(** C7, as the code and the modelled [use_point] have it. With a
    [range_min] that is not negative when the samples are integers, an
    invalid sample (0 for the integer encoding, NaN or an infinity for the
    float encoding) is never written into its bin and never stops the
    loop: the loop body returns normally with the vector unchanged; and a
    bin that receives only invalid or out-of-range candidates over the
    whole window holds after the run the value it held before. *)
Theorem invalid_sample_ignored
    atan2 hypot enc self (depth_msg : Image enc) cam_model scan_msg
    scan_height :
  (enc = TYPE_16UC1 ->
   SFltb (range_min scan_msg) (S754_zero false) = false) ->
  (forall v u depth_row st d index old,
     at_index (data depth_msg) (depth_row + u) = Some d ->
     DepthTraits.valid enc d = false ->
     to_int (index_float atan2 enc cam_model scan_msg u) = Some index ->
     at_index (st_ranges st) index = Some old ->
     pixel atan2 hypot enc depth_msg cam_model scan_msg v u depth_row st
     = (Ok tt,
        {| st_ranges := st_ranges st;
           st_log := st_log st ++
             [{| ev_v := v; ev_u := u; ev_index := index;
                 ev_r := to_float (as_double enc d); ev_used := false |}] |}))
  /\ (forall offset index,
        to_int (offset_float cam_model scan_height) = Some offset ->
        image_well_formed enc depth_msg ->
        window_in_image enc self depth_msg offset ->
        bins_in_scan atan2 enc depth_msg cam_model scan_msg ->
        (forall v u d,
           (v, u) ∈ window_pixels enc self depth_msg offset ->
           at_index (data depth_msg) (v * row_step enc depth_msg + u)
           = Some d ->
           to_int (index_float atan2 enc cam_model scan_msg u) = Some index ->
           DepthTraits.valid enc d = false
           \/ in_range (to_float (candidate hypot enc cam_model u d))
                (range_min scan_msg) (range_max scan_msg) = false) ->
        exists st',
          convert atan2 hypot enc self depth_msg cam_model scan_msg
            scan_height = (Ok tt, st')
          /\ at_index (st_ranges st') index
             = at_index (ranges scan_msg) index).
Proof.
  intros Hmin. split.
  - intros v u depth_row st d index old Hd Hv Hi Hold.
    rewrite pixel_spec, Hd, Hi, Hold. cbv zeta.
    rewrite (candidate_invalid _ _ _ _ _ Hv).
    assert (use_point (to_float (as_double enc d)) old (range_min scan_msg)
              (range_max scan_msg) = false) as Hu.
    { unfold use_point.
      rewrite (invalid_not_in_range enc d _ _ Hmin Hv). reflexivity. }
    unfold store. cbn [fst snd]. rewrite Hold, Hu. reflexivity.
  - intros offset index Hoff Himg Hwin Hbins Hcands.
    destruct (convert_completes atan2 hypot enc self depth_msg cam_model
                scan_msg scan_height offset Hoff Himg Hwin Hbins)
      as (st' & Hrun & Hall).
    exists st'. split; [exact Hrun|].
    destruct (at_index (ranges scan_msg) index) as [old|] eqn:Hold.
    + rewrite (convert_bin _ _ _ _ _ _ _ _ _ _ _ _ Hrun Hold). f_equal.
      apply bin_value_unchanged. intros x Hx.
      destruct (logged_candidate _ _ _ _ _ _ _ _ _ _ _ _ Hrun Hx)
        as (e & d & He & Hd & Hi & ->).
      assert ((ev_v e, ev_u e) ∈ window_pixels enc self depth_msg offset)
        as Hin.
      { rewrite <- Hall. apply list_elem_of_fmap. exists e. auto. }
      destruct (Hcands _ _ _ Hin Hd Hi) as [Hv|Hr]; [|exact Hr].
      rewrite (candidate_invalid _ _ _ _ _ Hv).
      apply invalid_not_in_range; assumption.
    + apply convert_inv in Hrun as (Hrs & _).
      apply at_index_None. apply at_index_None in Hold.
      rewrite Hrs, process_length. exact Hold.
Qed.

# # # # # # #

● **Task requirements**
Transcribe, exactly and completely, all of the entries.

● **Your solution**
(** C7, as the code and the modelled [use_point] have it. With a
    [range_min] that is not negative when the samples are integers, an
    invalid sample (0 for the integer encoding, NaN or an infinity for the
    float encoding) is never written into its bin and never stops the
    loop: the loop body returns normally with the vector unchanged; and a
    bin that receives only invalid or out-of-range candidates over the
    whole window holds after the run the value it held before. *)
Theorem invalid_sample_ignored
    atan2 hypot enc self (depth_msg : Image enc) cam_model scan_msg
    scan_height :
  (enc = TYPE_16UC1 ->
   SFltb (range_min scan_msg) (S754_zero false) = false) ->
  (forall v u depth_row st d index old,
     at_index (data depth_msg) (depth_row + u) = Some d ->
     DepthTraits.valid enc d = false ->
     to_int (index_float atan2 enc cam_model scan_msg u) = Some index ->
     at_index (st_ranges st) index = Some old ->
     pixel atan2 hypot enc depth_msg cam_model scan_msg v u depth_row st
     = (Ok tt,
        {| st_ranges := st_ranges st;
           st_log := st_log st ++
             [{| ev_v := v; ev_u := u; ev_index := index;
                 ev_r := to_float (as_double enc d); ev_used := false |}] |}))
  /\ (forall offset index,
        to_int (offset_float cam_model scan_height) = Some offset ->
        image_well_formed enc depth_msg ->
        window_in_image enc self depth_msg offset ->
        bins_in_scan atan2 enc depth_msg cam_model scan_msg ->
        (forall v u d,
           (v, u) ∈ window_pixels enc self depth_msg offset ->
           at_index (data depth_msg) (v * row_step enc depth_msg + u)
           = Some d ->
           to_int (index_float atan2 enc cam_model scan_msg u) = Some index ->
           DepthTraits.valid enc d = false
           \/ in_range (to_float (candidate hypot enc cam_model u d))
                (range_min scan_msg) (range_max scan_msg) = false) ->
        exists st',
          convert atan2 hypot enc self depth_msg cam_model scan_msg
            scan_height = (Ok tt, st')
          /\ at_index (st_ranges st') index
             = at_index (ranges scan_msg) index).
Proof.
  intros Hmin. split.
  - intros v u depth_row st d index old Hd Hv Hi Hold.
    rewrite pixel_spec, Hd, Hi, Hold. cbv zeta.
    rewrite (candidate_invalid _ _ _ _ _ Hv).
    assert (use_point (to_float (as_double enc d)) old (range_min scan_msg)
              (range_max scan_msg) = false) as Hu.
    { unfold use_point.
      rewrite (invalid_not_in_range enc d _ _ Hmin Hv). reflexivity. }
    unfold store. cbn [fst snd]. rewrite Hold, Hu. reflexivity.
  - intros offset index Hoff Himg Hwin Hbins Hcands.
    destruct (convert_completes atan2 hypot enc self depth_msg cam_model
                scan_msg scan_height offset Hoff Himg Hwin Hbins)
      as (st' & Hrun & Hall).
    exists st'. split; [exact Hrun|].
    destruct (at_index (ranges scan_msg) index) as [old|] eqn:Hold.
    + rewrite (convert_bin _ _ _ _ _ _ _ _ _ _ _ _ Hrun Hold). f_equal.
      apply bin_value_unchanged. intros x Hx.
      destruct (logged_candidate _ _ _ _ _ _ _ _ _ _ _ _ Hrun Hx)
        as (e & d & He & Hd & Hi & ->).
      assert ((ev_v e, ev_u e) ∈ window_pixels enc self depth_msg offset)
        as Hin.
      { rewrite <- Hall. apply list_elem_of_fmap. exists e. auto. }
      destruct (Hcands _ _ _ Hin Hd Hi) as [Hv|Hr]; [|exact Hr].
      rewrite (candidate_invalid _ _ _ _ _ Hv).
      apply invalid_not_in_range; assumption.
    + apply convert_inv in Hrun as (Hrs & _).
      apply at_index_None. apply at_index_None in Hold.
      rewrite Hrs, process_length. exact Hold.
Qed.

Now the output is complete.